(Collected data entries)
(** * The remote service client of [frontend/src/services/api.ts]

    A shallow embedding of the HTTP access layer: the three sub-clients
    [documentsApi], [patientsApi] and [chatApi], the requests they build and
    what they make of the answers.

    JavaScript values are an inductive type, promises are a small free monad
    over one kind of event (sending a request and awaiting the exchange), and
    the two transports of the file, the shared axios instance [api] and the
    global [fetch], are two ways of turning an exchange into a settled
    promise.  The [limit] of [getPatientContext] is a binary64 number, a
    primitive float, written out by [Number_toString] as
    [Number.prototype.toString] writes it. *)

From Stdlib Require Import Floats.PrimFloat Floats.SpecFloat Floats.FloatOps.
From Stdlib Require Import ZArith List String Ascii Bool Lia.
From Stdlib Require Import Numbers.DecimalString.
Import ListNotations.
Open Scope string_scope.
Set Warnings "-register-all".

(** ** JavaScript values *)

Module Js.

(** Plain data as it travels through this file: what [JSON.parse] yields and
    what the object literals of the source contain.  The numbers inside such
    data are the integer-valued ones; the file never computes with them.  An
    object is the ordered list of its own properties, each key once. *)
Inductive JsValue : Type :=
| JUndefined
| JNull
| JBool (b : bool)
| JNum (n : Z)
| JStr (s : string)
| JArr (items : list JsValue)
| JObj (props : list (string * JsValue)).

(** The errors a promise of this file can reject with. *)
Inductive JsError : Type :=
| Error (message : string)            (* new Error(message) *)
| TypeError (message : string)        (* property read on null/undefined, fetch network failure *)
| SyntaxError                         (* response.json() on a body that is not JSON *)
| AxiosError (status : option Z).     (* axios: network failure (None) or rejected status *)

(** ToBoolean. *)
Definition truthy (v : JsValue) : bool :=
  match v with
  | JUndefined | JNull => false
  | JBool b => b
  | JNum n => negb (n =? 0)%Z
  | JStr s => negb (s =? "")
  | JArr _ | JObj _ => true
  end.

(** [a || b]. *)
Definition or_else (a b : JsValue) : JsValue :=
  if truthy a then a else b.

Fixpoint lookup {V : Type} (key : string) (props : list (string * V)) : option V :=
  match props with
  | [] => None
  | (k, v) :: rest => if k =? key then Some v else lookup key rest
  end.

(** [v.key] for a key that no built-in prototype defines (the file reads
    [patient] and [patients] only): a TypeError on null and undefined, the own
    property of an object, undefined otherwise. *)
Definition get (v : JsValue) (key : string) : JsError + JsValue :=
  match v with
  | JUndefined => inl (TypeError "Cannot read properties of undefined")
  | JNull => inl (TypeError "Cannot read properties of null")
  | JObj props =>
      match lookup key props with
      | Some x => inr x
      | None => inr JUndefined
      end
  | _ => inr JUndefined
  end.

(** *** Numbers and their text *)

(** A JavaScript number is an IEEE 754 binary64 value: a primitive float. *)
Definition Number : Type := float.

(** The decimal notation of an integer. *)
Definition decimal (n : Z) : string :=
  NilZero.string_of_int (Z.to_int n).

(** The number of decimal digits of a positive integer. *)
Fixpoint count_digits (fuel : nat) (q : Z) : Z :=
  match fuel with
  | O => 1%Z
  | S fuel' => if (q <? 10)%Z then 1%Z else (1 + count_digits fuel' (q / 10))%Z
  end.

(** For [r < s], the least [j] with [s <= r * 10^j]. *)
Fixpoint leading_zeros (fuel : nat) (r s : Z) : Z :=
  match fuel with
  | O => 0%Z
  | S fuel' => if (s <=? r)%Z then 0%Z else (1 + leading_zeros fuel' (10 * r) s)%Z
  end.

(** A positive integer without its trailing zeros. *)
Fixpoint strip_zeros (fuel : nat) (d : Z) : Z :=
  match fuel with
  | O => d
  | S fuel' =>
      if ((d mod 10 =? 0) && negb (d =? 0))%Z then strip_zeros fuel' (d / 10) else d
  end.

Fixpoint zeros (n : nat) : string :=
  match n with
  | O => ""
  | S n' => String "0" (zeros n')
  end.

(** The search of Number::toString for the shortest decimal that reads back
    as the number.  The number is [r / s], with [10^(n0-1) <= r/s < 10^n0];
    the decimals that round to it are those from [(r - down) / s] to
    [(r + up) / s], the two ends included when [closed] (the mantissa is even:
    ties round to even).  With [k] digits the candidates are the two multiples
    of [10^(n0-k)] around the number; of two that fit, the closer one is
    taken, the even one when they are as close.  The result is the pair
    [(d, p)] for the decimal [d * 10^p]. *)
Fixpoint shortest_from (fuel : nat) (k : Z) (n0 r s up down : Z) (closed : bool)
  : Z * Z :=
  let p := (n0 - k)%Z in
  let num := (10 ^ Z.max p 0)%Z in
  let den := (10 ^ Z.max (- p) 0)%Z in
  let lo := ((r * den) / (s * num))%Z in
  let hi := (lo + 1)%Z in
  let fits (d : Z) :=
    let c := (d * num * s)%Z in
    if closed
    then (((r - down) * den <=? c) && (c <=? (r + up) * den))%Z
    else (((r - down) * den <? c) && (c <? (r + up) * den))%Z in
  let below := (r * den - lo * num * s)%Z in
  let above := (hi * num * s - r * den)%Z in
  match fuel with
  | O => (lo, p)
  | S fuel' =>
      match fits lo, fits hi with
      | true, true =>
          if (below <? above)%Z then (lo, p)
          else if (above <? below)%Z then (hi, p)
          else if Z.even lo then (lo, p) else (hi, p)
      | true, false => (lo, p)
      | false, true => (hi, p)
      | false, false => shortest_from fuel' (k + 1)%Z n0 r s up down closed
      end
  end.

(** The shortest decimal of the positive number [m * 2^e], [m] and [e] as
    binary64 has them ([m] below 2^53, [e] from -1074).  Below a power of two
    the next number is half as far as above it. *)
Definition shortest (m e : Z) : Z * Z :=
  let narrow := ((m =? 2 ^ 52) && (-1074 <? e))%Z in
  let scale := if narrow then 4%Z else 2%Z in
  let r := (m * 2 ^ Z.max e 0 * scale)%Z in
  let s := (2 ^ Z.max (- e) 0 * scale)%Z in
  let down := (2 ^ Z.max e 0)%Z in
  let up := if narrow then (2 * down)%Z else down in
  let n0 := if (s <=? r)%Z then count_digits 400 (r / s)
            else (1 - leading_zeros 400 r s)%Z in
  shortest_from 17 1 n0 r s up down (Z.even m).

(** The text of Number::toString for the digits [digits] with the decimal
    point after the [n]-th of them: plain notation when [n] is from -5 to 21,
    exponent notation otherwise. *)
Definition layout (digits : string) (n : Z) : string :=
  let k := Z.of_nat (String.length digits) in
  if ((k <=? n) && (n <=? 21))%Z then
    digits ++ zeros (Z.to_nat (n - k))
  else if ((0 <? n) && (n <=? 21))%Z then
    substring 0 (Z.to_nat n) digits ++ "."
    ++ substring (Z.to_nat n) (Z.to_nat (k - n)) digits
  else if ((-6 <? n) && (n <=? 0))%Z then
    "0." ++ zeros (Z.to_nat (- n)) ++ digits
  else
    let e := (n - 1)%Z in
    let exponent := (if (e <? 0)%Z then "e-" else "e+") ++ decimal (Z.abs e) in
    if (k =? 1)%Z then digits ++ exponent
    else substring 0 1 digits ++ "." ++ substring 1 (Z.to_nat (k - 1)) digits
         ++ exponent.

(** The text of the decimal [d * 10^p]. *)
Definition format (d p : Z) : string :=
  layout (decimal (strip_zeros 400 d)) (count_digits 400 d + p).

(** [Number.prototype.toString] with no argument (radix 10), on every
    number. *)
Definition Number_toString (x : Number) : string :=
  match Prim2SF x with
  | S754_nan => "NaN"
  | S754_zero _ => "0"
  | S754_infinity negative => (if negative then "-" else "") ++ "Infinity"
  | S754_finite negative m e =>
      let '(d, p) := shortest (Zpos m) e in
      (if negative then "-" else "") ++ format d p
  end.

Arguments Number_toString : simpl never.

(** [Array.prototype.join] on an array of strings. *)
Definition join (sep : string) (items : list string) : string :=
  String.concat sep items.

End Js.

(** ** JSON.stringify *)

Module JSON.
Import Js.

(** The document a JSON text denotes.  A request body produced by
    [JSON.stringify] is represented by this document. *)
Inductive Json : Type :=
| JsonNull
| JsonBool (b : bool)
| JsonNum (n : Z)
| JsonStr (s : string)
| JsonArr (items : list Json)
| JsonObj (members : list (string * Json)).

(** [JSON.stringify(v)]: undefined has no JSON text; a property whose value
    is undefined is left out of its object; an undefined array element is
    written null. *)
Fixpoint stringify (v : JsValue) : option Json :=
  match v with
  | JUndefined => None
  | JNull => Some JsonNull
  | JBool b => Some (JsonBool b)
  | JNum n => Some (JsonNum n)
  | JStr s => Some (JsonStr s)
  | JArr items =>
      Some (JsonArr (map (fun i => match stringify i with
                                   | Some j => j
                                   | None => JsonNull
                                   end) items))
  | JObj props =>
      Some (JsonObj
        ((fix members (ps : list (string * JsValue)) : list (string * Json) :=
            match ps with
            | [] => []
            | (k, x) :: rest =>
                match stringify x with
                | Some j => (k, j) :: members rest
                | None => members rest
                end
            end) props))
  end.

(** The member of a JSON object, [None] when the document is no object or has
    no such member. *)
Definition member (key : string) (doc : Json) : option Json :=
  match doc with
  | JsonObj members => lookup key members
  | _ => None
  end.

End JSON.

(** ** URL query strings *)

Module Url.

(** Bytes the application/x-www-form-urlencoded serializer leaves as they
    are: ASCII letters and digits and the four characters * - . _ *)
Definition unreserved (c : ascii) : bool :=
  let n := nat_of_ascii c in
  (((48 <=? n) && (n <=? 57)) || ((65 <=? n) && (n <=? 90))
   || ((97 <=? n) && (n <=? 122))
   || (n =? 42) || (n =? 45) || (n =? 46) || (n =? 95))%nat.

Definition hex_digit (n : nat) : ascii :=
  if (n <? 10)%nat then ascii_of_nat (48 + n) else ascii_of_nat (55 + n).

(** A byte as a percent sign and two upper-case hexadecimal digits. *)
Definition percent_encode (c : ascii) : string :=
  let n := nat_of_ascii c in
  String "%" (String (hex_digit (n / 16)) (String (hex_digit (n mod 16)) "")).

(** The serializer on one name or value: a space becomes a plus sign, an
    unreserved byte stays, every other byte is percent-encoded. *)
Fixpoint urlencode (s : string) : string :=
  match s with
  | "" => ""
  | String c rest =>
      (if (c =? " ")%char then "+"
       else if unreserved c then String c ""
       else percent_encode c) ++ urlencode rest
  end.

(** A [URLSearchParams] object: the ordered list of its name-value pairs. *)
Definition URLSearchParams : Type := list (string * string).

Definition new_URLSearchParams : URLSearchParams := [].

Definition append (params : URLSearchParams) (name value : string)
  : URLSearchParams :=
  (params ++ [(name, value)])%list.

(** [params.toString()], which a template literal applies to [params]. *)
Definition toString (params : URLSearchParams) : string :=
  String.concat "&"
    (map (fun '(name, value) => urlencode name ++ "=" ++ urlencode value) params).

HOW TO COMPLETE THIS TASK :: Please find the lines in the data that contain the word "exchange" and copy them.

WRITTEN SOLUTION ::
    over one kind of event (sending a request and awaiting the exchange), and
    global [fetch], are two ways of turning an exchange into a settled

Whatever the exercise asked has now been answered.